Recently, I wrote about my decision to leave the convent, and how I felt, at the time, that staying would be a kind of betrayal of what God had made me — that I would have to change, become a different sort of person, in order to live that life.
At the time, I thought — in all my 19-year-old wisdom — that we are called to be true to ourselves as God created us.
That kind of thinking requires that we define creation as a static situation. That kind of thinking denies the possibility — and the benefit — of change.
When I left the convent, I did not understand how necessary change is in our lives — how essential it is to growth. And when I left the convent, I had no understanding of the transformative nature of God’s love.
Early in my studies of change management in the business culture, I used the analogy of stagnant water to demonstrate how change is essential to beneficial growth. When water is stagnant, only one type of growth is possible, and it’s of a kind that chokes off life. When water is moving, it supports all kinds of growth — fish and plants in and under the water, and plants and animals on the ground that is nourished by the flowing water. All is light and reflection and motion and freshness; constant change supports constant growth.
I became enamored of change. I welcomed it, and sometimes I created it. People around me feared that I was a “change junkie,” that I went too far beyond managing change and lived in a space where change for the sake of change was the norm. Whether or not that was the case, I became adept at living with change. My ability to adjust quickly to change and to overcome natural resistance to it meant that I was generally happy and pretty unflappable.
As time went on and I began to grow in faith, I set aside my thoughts about change. Faith, I thought, was a wonderful constant in a shifting world. Living in faith, I knew what to expect and I would experience life without the turmoil of uncertainty and constantly shifting views. I saw faith as something that, ideally, was unshakeable — and, therefore, had nothing to do with change.
That actually worked, for awhile. And then I experienced a couple of major shifts in direction in my life that caused me to start wondering if my past study of change and the ideas I had developed might have some application in this new world of faith I was experiencing.
Certainly it was true that I was experiencing faith itself in an entirely different way from what I experienced as a very young woman. When I looked back at my time in the convent, I recognized that during those years, I saw faith as a set of practices and rituals — a response to rules and obligations, really. And that’s why I found myself on the outside of the main entrance to Maria Immaculata Convent, back in 1966. I wasn’t prepared to live in response to a set of rules and obligations.
Beginning with my return to the Catholic Church in 2012, my experience of faith took a very different form. With sudden and uncharacteristic insight, I realized that faith was a response to love, not to obligation. Faith was a living, growing, flowing thing that supported life and grew from love — and in a small explosion of enlightenment, I saw that faith was the ultimate definition of change!

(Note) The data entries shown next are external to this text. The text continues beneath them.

Lemma iter_end st don arg quote (escaped : bool) :
  line_inv st don arg quote (if escaped then [92] else []) ->
  exists st', parseargs_iter st = Done (true, st') /\ pass_inv (e + 1) st' L None /\
    length <$> pa_outarray st' = length <$> pa_outarray st.
Proof.
  intros (Hinv & Hq & Hpq & Hs & Hp & He & HE & Hcap).
  assert (exists ac p, next_char st = Done (ac, 0, move_p p st)) as (ac & p & En).
  { destruct escaped.
    - apply cstr_at_cons in Hs as (H0 & _ & Hs). apply cstr_at_nil in Hs.
      rewrite (next_char_escaped st don arg 0) by done. eauto.
    - apply cstr_at_nil in Hs. rewrite (next_char_plain st don arg 0) by (done || lia). eauto. }
  assert (HL' : don ++ finished arg = L) by (rewrite <- HE; by destruct escaped).
  unfold parseargs_iter. rewrite En. cbn [mbind outcome_bind Z.eqb orb].
  destruct (pass_end (move_p p st) don arg (pa_p st)) as (st' & -> & Hinv' & _ & Ea); [done | lia | done |].
  rewrite HL' in Hinv'. eexists. split; [done |]. split; [| done].
  eapply pass_mono; [| exact Hinv']. lia.
Qed.

Lemma loop_correct fuel st don arg quote rest :
  (length rest < fuel)%nat -> line_inv st don arg quote rest ->
  exists st', parseargs_loop fuel st = Done st' /\ pass_inv (e + 1) st' L None /\
    length <$> pa_outarray st' = length <$> pa_outarray st.
Proof.
  revert st don arg quote rest. induction fuel as [| fuel IH]; intros st don arg quote rest Hf HI; [lia |].
  assert (Hs : cstr_at m0 (pa_p st) rest) by apply HI.
  assert (Hend : forall escaped : bool, rest = (if escaped then [92] else []) ->
    exists st', parseargs_loop (S fuel) st = Done st' /\ pass_inv (e + 1) st' L None /\
      length <$> pa_outarray st' = length <$> pa_outarray st).
  { intros escaped ->. destruct (iter_end _ _ _ _ _ HI) as (st' & E & ? & ?).
    exists st'. cbn [parseargs_loop]. rewrite E. done. }
  assert (Hnext : forall st1 don' arg' quote' rest', parseargs_iter st = Done (false, st1) ->
    line_inv st1 don' arg' quote' rest' -> length <$> pa_outarray st1 = length <$> pa_outarray st ->
    (length rest' < length rest)%nat ->
    exists st', parseargs_loop (S fuel) st = Done st' /\ pass_inv (e + 1) st' L None /\
      length <$> pa_outarray st' = length <$> pa_outarray st).
  { intros st1 don' arg' quote' rest' E HI' Ea Hlen. cbn [parseargs_loop]. rewrite E.
    cbn [mbind outcome_bind]. rewrite <- Ea. eapply IH; [| exact HI']. lia. }
  destruct rest as [| c rest]; [by apply (Hend false) |]. apply cstr_at_cons in Hs as (_ & Hc & Hs).
  destruct (decide (c = 92)) as [-> | Hne].
  - destruct rest as [| x rest]; [by apply (Hend true) |]. apply cstr_at_cons in Hs as (_ & Hx & _).
    destruct (iter_char st don arg quote true x rest) as (st1 & E & HI' & _ & Ea); [done | done | done |].
    eapply Hnext; [exact E | exact HI' | exact Ea |]. cbn. lia.
  - destruct (is_blank c && (quote =? 0)) eqn:Hb.
    + apply andb_true_iff in Hb as [Hb ->%Z.eqb_eq].
      destruct (iter_blank st don arg c rest) as (st1 & E & HI' & Ea); [done | done | done |].
      eapply Hnext; [exact E | exact HI' | exact Ea |]. cbn. lia.
    + destruct (iter_char st don arg quote false c rest) as (st1 & E & HI' & _ & Ea); [done | done | done |].
      eapply Hnext; [exact E | exact HI' | exact Ea |]. cbn. lia.
Qed.
End pass.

This new understanding of faith as a culture of change began to flourish when I saw how Jesus, in His coming as the promised Messiah, turned everything the people of Israel had anticipated upside down. I think this is illustrated by three main truths:
- First, Jesus came as a humble workman from a poor family — far from the kingly warrior the Jewish people had come to expect as their Messiah, based on their interpretation of the promises delivered through the prophets. His mission was to save them from the oppression of sin, never mind the oppression of conquering nations.
- Second, this Jesus Who revealed Himself to them as the promised Messiah chose death by the most humiliating form of torture and execution possible in that time, as the means of redeeming His people from their sins.

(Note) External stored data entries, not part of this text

(** [put_free_entry] puts the reference back. *)
Lemma inv_push s free t r v :
  gnt_inv s free -> acts s !! t = Some (APush r v) ->
  exists s', act_step NR t (APush r v) s = Done s' /\ exists free', gnt_inv s' free'.
Proof.
  intros Hi Ha. assert (Hl : live s t (APush r v) r) by done. destruct (gi_live _ _ Hi _ _ _ Hl) as [Hr Hrf].
  pose proof (proj1 (ref_ok_spec r) Hr) as Hr8. pose proof (gi_list _ _ Hi) as Hlen.
  destruct (gi_linked _ _ Hi) as (h & Hh & Hlk).
  destruct (lookup_lt_is_Some_2 (gnttab_list s) (Z.to_nat r)) as [x Hx]; [lia |].
  cbn [act_step]. unfold put_free_entry, list_at. change (Z.to_nat 0) with 0%nat. rewrite Hh, Hx.
  cbn [of_option mbind outcome_bind]. eexists. split; [done |]. exists (r :: free).
  set (s1 := set_list _ s).
  assert (Hlive : forall t' b r', live (set_act t (AUp v) s1) t' b r' <-> t' <> t /\ live s t' b r').
  { intros. rewrite (live_set s1 t (APush r v)) by done. unfold live. cbn. naive_solver. }
  assert (Hpos : Forall (fun r => 0 <= r) free).
  { eapply Forall_impl; [apply (gi_free _ _ Hi) |]. intros y Hy%ref_ok_spec. lia. }
  assert (H0 : 0 ∉ free).
  { intros H0. pose proof (gi_free _ _ Hi) as Hf. rewrite Forall_forall in Hf. apply Hf, ref_ok_spec in H0. lia. }
  split; cbn; try apply Hi.
  - by rewrite !length_insert.
  - exists r. rewrite list_lookup_insert_eq by (rewrite length_insert; lia). split; [done |]. split; [done |].
    exists h. rewrite list_lookup_insert_ne, list_lookup_insert_eq by lia. split; [done |].
    apply (linked_insert _ _ _ 0); try done. apply (linked_insert _ _ _ r); try done. lia.
  - apply NoDup_cons. split; [done |]. apply Hi.
  - apply Forall_cons. split; [done |]. apply Hi.
  - intros t' b r' [Hne H']%Hlive. destruct (gi_live _ _ Hi _ _ _ H') as [? Hx']. split; [done |].
    apply not_elem_of_cons. split; [| done]. intros ->. by apply Hne, (gi_excl _ _ Hi _ _ _ _ _ H' Hl).
  - intros t1 t2 a1 a2 r' [_ H1]%Hlive [_ H2]%Hlive. by apply (gi_excl _ _ Hi _ _ _ _ _ H1 H2).
  - destruct (gi_sem _ _ Hi) as [? Hs]. split; [done |]. pose proof (tokens_insert _ _ _ (AUp v) Ha) as Ht. cbn [tokens] in Ht. lia.
  - intros t' b r' e [_ H']%Hlive He. by eapply gi_role.
  - intros r' e Hge He Hno. destruct (decide (r' = r)) as [-> | Hne].
    { exact (gi_role _ _ Hi _ _ _ _ Hl He). }
    eapply gi_rest; [done.. |]. intros t' b H'. apply (Hno t' b). apply Hlive. split; [| done].
    intros ->. destruct H' as [Ha' Hr']. by simplify_eq/=.
Qed.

- Third, as I learned from a recent homily, throughout his public ministry, Jesus repeatedly restored sight to people who had been born blind. This kind of healing had never occurred before. Old Testament prophets foretold this restoration of sight, but although some prophets had raised the dead, there is no record in the Old Testament of giving sight to a person born blind. This kind of healing — and what is healing, but a profound change? — is unique to Jesus.
In reflecting on these ideas, I begin to see Jesus as the ultimate bringer of change, and I begin to see faith not so much as a defense to the foibles of the world around me as a way of responding to the changes that God offers me as a means of staying alive and flourishing in my relationship with Him.
Now, when I look back at that turning point when I decided to leave the convent, I recognize that God was indeed calling me to change in profound ways. It has taken me many years and repeated promptings of His grace to recognize that and to see how He continually calls me in faith to respond to the change He desires to accomplish in me, perhaps through me in the world.
You see, something I lost sight of at some point is that my human nature is, left to its own devices, essentially sinful. Whatever we may believe about the story of original sin told in the book of Genesis — fact or allegory — the truth is that in a misguided exercise of free will, mankind separated itself from God and chose to sin. Jesus came to repair that separation, to heal that breach, and to teach us that living in the grace of His Spirit requires us to constantly seek to change in response to His call.
And so, my way of thinking about change has come, in its way, full circle. Change is essential for life to flourish — the spiritual life, in faith, as a response to God’s call. All is light and reflection and motion and freshness; constant change supports constant growth. God’s call is to transformative change — change that cuts to the very essence of our being. And that requires us to own this change and to focus our energy, the life force that we have through God’s grace, on the things we can do something about.